Directions
When you reach the line in the data below that contains "start and completes", please start repeating lines exactly, and stop after the line that contains "EADC.trace m ++", repeating nothing else.

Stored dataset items
++++++

Lemma sound_step ev w w' :
  consistent w -> sound w -> no_reuse w ev = true ->
  step ev w = Some w' -> sound w'.
Proof.
  intros Hcons Hs Hok. pose proof Hs as [Ha Hr].
  pose proof Hcons as [Hc Hw Ho Hx Hp].
  unfold step, no_reuse in *. rewrite Ha.
  destruct ev; simpl in Hok; intros E; simplify_eq.
  - apply sound_spawn; try done. by apply negb_true_iff.
  - apply sound_spawn; try done. by apply negb_true_iff.
  - split; simpl; [done|]. unfold Cancel. by rewrite errored_wg.
  - by split.
  - unfold task_return in E.
    destruct (pool w !! i) as [[t|t| |]|]; simplify_eq;
      (split; simpl; [done|]; by rewrite report_wg).
  - split; [by eapply task_done_alive|].
    unfold task_done, done in E.
    destruct (pool w !! i) as [[t|t| |]|] eqn:EP; try done.
    pose proof (outstanding_lookup _ _ _ EP) as Hl. simpl in Hl.
    destruct (sync.Add (-1) (wg (grp w))) as [y|] eqn:EA; simplify_eq; simpl.
    + apply Add_minus in EA as (E1 & E2 & E3). intros EW ES.
      destruct E3 as [(E3 & E4 & E5)|(E3 & _)]; [|done].
      rewrite E5 in ES. specialize (Hr EW ES). lia.
    + intros EW ES. specialize (Hr EW ES). lia.
  - unfold wait in E. destruct (coordinator w); simplify_eq. by split.
  - unfold watch in E. destruct (watcher w) eqn:EW; try done.
    unfold sync.Wait_enter in E.
    destruct (sync.counter (wg (grp w)) =? 0); simpl in E; simplify_eq;
      (split; simpl; [done|]); [done|].
    intros _ ES. lia.
  - unfold watch in E. destruct (watcher w) eqn:EW; try done.
    unfold sync.Wait_wake in E.
    destruct (sync.sema (wg (grp w))) as [|n] eqn:ES; [done|].
    assert (sync.waiters (wg (grp w)) = 0%nat /\ n = O) as [E0 ->] by lia.
    rewrite (Hr eq_refl eq_refl), E0 in E. simpl in E. simplify_eq.
    by split.
  - unfold wait in E. destruct (coordinator w); try done.
    destruct (context.Done (ctx (grp w))); simplify_eq. by split.
  - unfold wait in E. destruct (coordinator w); try done.
    destruct (watcher w); simplify_eq. by split.
  - unfold wait in E. destruct (coordinator w); simplify_eq.
    split; simpl; [done|]. by rewrite errored_wg.
  - unfold wait in E. destruct (coordinator w); simplify_eq. by split.
  - by case_decide; simplify_eq.
Qed.
Lemma chunked_within_limits (statements : list jsstring) :
  getStringBytes (join (lit " ") statements) <= 838860 ->
  (length statements <= 1000)%nat ->
  chunked statements = [statements].
Proof.
  intros Hsize Hcount. unfold chunked.
  destruct (Qlt_bool _ _ && _) eqn:E; [reflexivity|].
  destruct statements as [|s l]; [discriminate E|].
  unfold chunk_for_of. cbn [originalStatements].
  apply (@chunk_fold_fits (s :: l) []); [exact Hsize | exact Hcount | discriminate].
Qed.

(** X5.  Statements that are within both limits together (at most 1000 of
    them, at most 838860 bytes when joined with spaces) come back as one
    chunk, the input itself; this covers the batch of exactly 1000
    statements, which the early return leaves to the loop. *)
Theorem createInsertChunks_within_limits :
  forall (fuel : nat) (statements : list jsstring),
    getStringBytes (join (lit " ") statements) <= 838860 ->
    (length statements <= 1000)%nat ->
    createInsertChunks (S fuel) statements = Some [statements].
Proof.
  intros fuel statements Hsize Hcount.
  rewrite createInsertChunks_returns. apply f_equal.
  now apply chunked_within_limits.
Qed.
(** A machine with the given core clock, clock-controller contents and
    CALSR, everything else zero and nothing on the bus yet. *)
Definition machine_with (scc sel div calsr : Z) : EADC.machine :=
  EADC.mkMachine scc 0 (EADC.mkCLK sel div)
    (EADC.mkEADC 0 calsr 0 (fun _ => 0) (fun _ => 0) 0) [].

Definition polls_in (t : list EADC.event) : nat :=
  length (filter (fun e => match e with EADC.Poll _ _ => true | _ => false end) t).

(** A converter that is slow by one read: it holds the reset bit for the
    first read of the first wait and the cleared flag for the first read of
    the second wait. *)
Definition slow_hw (t : list EADC.event) (e : EADC.EADC_T) : EADC.EADC_T :=
  match polls_in t with
  | O => e
  | 1%nat => EADC.mkEADC 0x1 (EADC.CALSR e) (EADC.CALCTL e) (EADC.SCTL e) (EADC.SCTL19 e) (EADC.WORD_FF0 e)
  | 2%nat => EADC.mkEADC 0x1 0 (EADC.CALCTL e) (EADC.SCTL e) (EADC.SCTL19 e) (EADC.WORD_FF0 e)
  | _ => EADC.mkEADC 0x1 0x10000 (EADC.CALCTL e) (EADC.SCTL e) (EADC.SCTL19 e) (EADC.WORD_FF0 e)
  end.

(** A converter that leaves reset at once, ignores the first calibration
    start and completes the second: the flag stays down until CALCTL has
    been written twice. *)
Definition late_hw (t : list EADC.event) (e : EADC.EADC_T) : EADC.EADC_T :=
  EADC.mkEADC 0x1
    (if (2 <=? length (EADC.stores_to EADC.EADC_CALCTL t))%nat then 0x10000 else 0)
    (EADC.CALCTL e) (EADC.SCTL e) (EADC.SCTL19 e) (EADC.WORD_FF0 e).

Definition uspi_zero : USPI.USPI_T := USPI.mkUSPI 0 0 0 0 0.

End Sample.

(** ** The sample-module words of the EADC, by module number *)

Module EADC_Modules.

(** The word a sample-module routine addresses for module number [n]:
    [SCTL[n]] below 19, [SCTL19[n - 19]] from 19 up. *)
Definition sample_word (n : Z) (e : EADC.EADC_T) : Z :=
  if n <? 19 then EADC.SCTL e n else EADC.SCTL19 e (n - 19).

(** [m'] is [m] after a read-modify-write pair on word [i] of [SCTL], and
    nothing else. *)
Definition touches_only_SCTL (i : Z) (m m' : EADC.machine) : Prop :=
  (exists v1 v2,
     EADC.trace m' =
       EADC.trace m ++ [EADC.Store (EADC.EADC_SCTL i) v1; EADC.Store (EADC.EADC_SCTL i) v2]) /\
  (forall j, j <> i -> EADC.SCTL (EADC.eadc m') j = EADC.SCTL (EADC.eadc m) j) /\
  (forall j, EADC.SCTL19 (EADC.eadc m') j = EADC.SCTL19 (EADC.eadc m) j) /\
  EADC.CTL (EADC.eadc m') = EADC.CTL (EADC.eadc m) /\
  EADC.CALSR (EADC.eadc m') = EADC.CALSR (EADC.eadc m) /\
  EADC.CALCTL (EADC.eadc m') = EADC.CALCTL (EADC.eadc m) /\
  EADC.WORD_FF0 (EADC.eadc m') = EADC.WORD_FF0 (EADC.eadc m) /\
  EADC.CLK m' = EADC.CLK m /\
  EADC.g_EADC_i32ErrCode m' = EADC.g_EADC_i32ErrCode m /\
  EADC.SystemCoreClock m' = EADC.SystemCoreClock m.

(** [m'] is [m] after a read-modify-write pair on the word of module [n],
    which lies inside its array, and nothing else. *)
Definition touches_only_module (n : Z) (m m' : EADC.machine) : Prop :=
  if n <? 19
  then 0 <= n < EADC.SCTL_size /\ touches_only_SCTL n m m'
  else 0 <= n - 19 < EADC.SCTL19_size /\ EADC.touches_only_SCTL19 (n - 19) m m'.

(** [m'] is the outcome of one of the three sample-module routines called
    on [m] with module number [n]. *)
Definition sample_routine (K : EADC.header) (n : Z) (m m' : EADC.machine) : Prop :=
  (exists trg ch, m' = EADC.EADC_ConfigSampleModule K n trg ch m) \/
  (exists t d, m' = EADC.EADC_SetTriggerDelayTime K n t d m) \/
  (exists t, m' = EADC.EADC_SetExtendSampleTime K n t m).

(** The four fields [EADC_ConfigSampleModule] clears. *)
Definition sample_fields (K : EADC.header) : Z :=
  Z.lor (Z.lor (Z.lor (EADC.EADC_SCTL_EXTFEN_Msk K) (EADC.EADC_SCTL_EXTREN_Msk K))
               (EADC.EADC_SCTL_TRGSEL_Msk K)) (EADC.EADC_SCTL_CHSEL_Msk K).

End EADC_Modules.

(** ** The rest of [usci_spi.c] *)

Module USPI_More.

++++++

Task result
    start and completes the second: the flag stays down until CALCTL has
    been written twice. *)
Definition late_hw (t : list EADC.event) (e : EADC.EADC_T) : EADC.EADC_T :=
  EADC.mkEADC 0x1
    (if (2 <=? length (EADC.stores_to EADC.EADC_CALCTL t))%nat then 0x10000 else 0)
    (EADC.CALCTL e) (EADC.SCTL e) (EADC.SCTL19 e) (EADC.WORD_FF0 e).

Definition uspi_zero : USPI.USPI_T := USPI.mkUSPI 0 0 0 0 0.

End Sample.

(** ** The sample-module words of the EADC, by module number *)

Module EADC_Modules.

(** The word a sample-module routine addresses for module number [n]:
    [SCTL[n]] below 19, [SCTL19[n - 19]] from 19 up. *)
Definition sample_word (n : Z) (e : EADC.EADC_T) : Z :=
  if n <? 19 then EADC.SCTL e n else EADC.SCTL19 e (n - 19).

(** [m'] is [m] after a read-modify-write pair on word [i] of [SCTL], and
    nothing else. *)
Definition touches_only_SCTL (i : Z) (m m' : EADC.machine) : Prop :=
  (exists v1 v2,
     EADC.trace m' =
       EADC.trace m ++ [EADC.Store (EADC.EADC_SCTL i) v1; EADC.Store (EADC.EADC_SCTL i) v2]) /\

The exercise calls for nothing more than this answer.